REQUIREMENT
Gather the lines below that include the string "simpl", copying each in full.

[[ DATASET EXTRACT open ]]

Lemma press_loop_returns L hs items :
  Forall (fun h => rejected L h = false) hs ->
  (press_loop L items hs).1 = Ok (items ++ omap (press_candidate L) hs).
Proof.
  intros H. revert items. induction H as [|h hs Hh _ IH]; intros items.
  - simpl. by rewrite app_nil_r.
  - simpl press_loop. rewrite pbind_fst, press_item_value, Hh, IH.
    simpl omap. destruct (press_candidate L h); simpl.
    + by rewrite <-app_assoc.
    + by rewrite app_nil_r.
Qed.

Lemma press_loop_raises L hs items :
  Exists (fun h => rejected L h = true) hs ->
  (press_loop L items hs).1 = Raise ValueError.
Proof.
  intros H. revert items. induction H as [h hs Hh|h hs _ IH]; intros items.
  - simpl press_loop. by rewrite pbind_fst, press_item_value, Hh.
  - simpl press_loop. rewrite pbind_fst, press_item_value.
    destruct (rejected L h); [done|]. apply IH.
Qed.

Lemma rejected_somewhere L hs :
  Forall (fun h => rejected L h = false) hs
  \/ Exists (fun h => rejected L h = true) hs.
Proof.
  induction hs as [|h hs [IH|IH]]; [by left| |right; by constructor 2].
  destruct (rejected L h) eqn:E; [right; by constructor 1|left; by constructor].
Qed.

Lemma press_loop_inv L hs items out :
  (press_loop L items hs).1 = Ok out ->
  Forall (fun h => rejected L h = false) hs
  /\ out = items ++ omap (press_candidate L) hs.
Proof.
  intros H. destruct (rejected_somewhere L hs) as [Hf|He].
  - split; [done|]. rewrite press_loop_returns in H by done. by injection H.
  - by rewrite press_loop_raises in H.
Qed.

Lemma press_candidate_is_Some L h :
  rejected L h = false ->
  is_Some (press_candidate L h) <-> is_press_release h = true.
Proof.
  unfold press_candidate, is_press_release, rejected.
  destruct (h3_a h) as [a|]; [|split; [by intros [? ?]|done]].
  destruct (contains (lit "/pre-rel/") (href a)); simpl.
  - destruct (urljoin L NALCO_PRESS_URL (href a)) as [u|]; simpl; [|done].
    split; [done|by eexists].
  - split; [by intros [? ?]|done].
Qed.

Lemma omap_length_filter {X Y} (f : X -> option Y) (p : X -> bool) (l : list X) :
  Forall (fun x => is_Some (f x) <-> p x = true) l ->
  length (omap f l) = length (List.filter p l).
Proof.
  induction 1 as [|x l H _ IH]; [done|]. simpl.
  destruct (f x) as [y|] eqn:E.
  - assert (p x = true) as -> by (apply H; by eexists).
    simpl. f_equal. exact IH.
  - destruct (p x) eqn:Ep; [|exact IH].
    destruct H as [_ H]. by destruct (H eq_refl) as [y Hy].
Qed.

Lemma fetch_nalco_press_value L text :
  requests_get L NALCO_PRESS_URL = Body text ->
  (fetch_nalco_press L).1 = (press_loop L [] (select_h3 L text)).1.
Proof.
  intros H. unfold fetch_nalco_press.
  rewrite !pbind_fst, safe_request_value. unfold response_text. rewrite H.
  rewrite !pbind_fst.
  destruct (press_loop L [] (select_h3 L text)).1; [|done].
  by rewrite !pbind_fst, pret_fst.
Qed.

Lemma fetch_nalco_press_listing L text :
  requests_get L NALCO_PRESS_URL = Body text ->
  Forall (fun h => rejected L h = false) (select_h3 L text) ->
  (fetch_nalco_press L).1 = Ok (omap (press_candidate L) (select_h3 L text)).
Proof.
  intros H Hf. rewrite (fetch_nalco_press_value L text H).
  by rewrite press_loop_returns.
Qed.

[[ DATASET EXTRACT closed ]]

RESPONSE TO THE EXERCISE
  - simpl. by rewrite app_nil_r.
  - simpl press_loop. rewrite pbind_fst, press_item_value, Hh, IH.
    simpl omap. destruct (press_candidate L h); simpl.
  - simpl press_loop. by rewrite pbind_fst, press_item_value, Hh.
  - simpl press_loop. rewrite pbind_fst, press_item_value.
  destruct (contains (lit "/pre-rel/") (href a)); simpl.
  - destruct (urljoin L NALCO_PRESS_URL (href a)) as [u|]; simpl; [|done].
  induction 1 as [|x l H _ IH]; [done|]. simpl.
    simpl. f_equal. exact IH.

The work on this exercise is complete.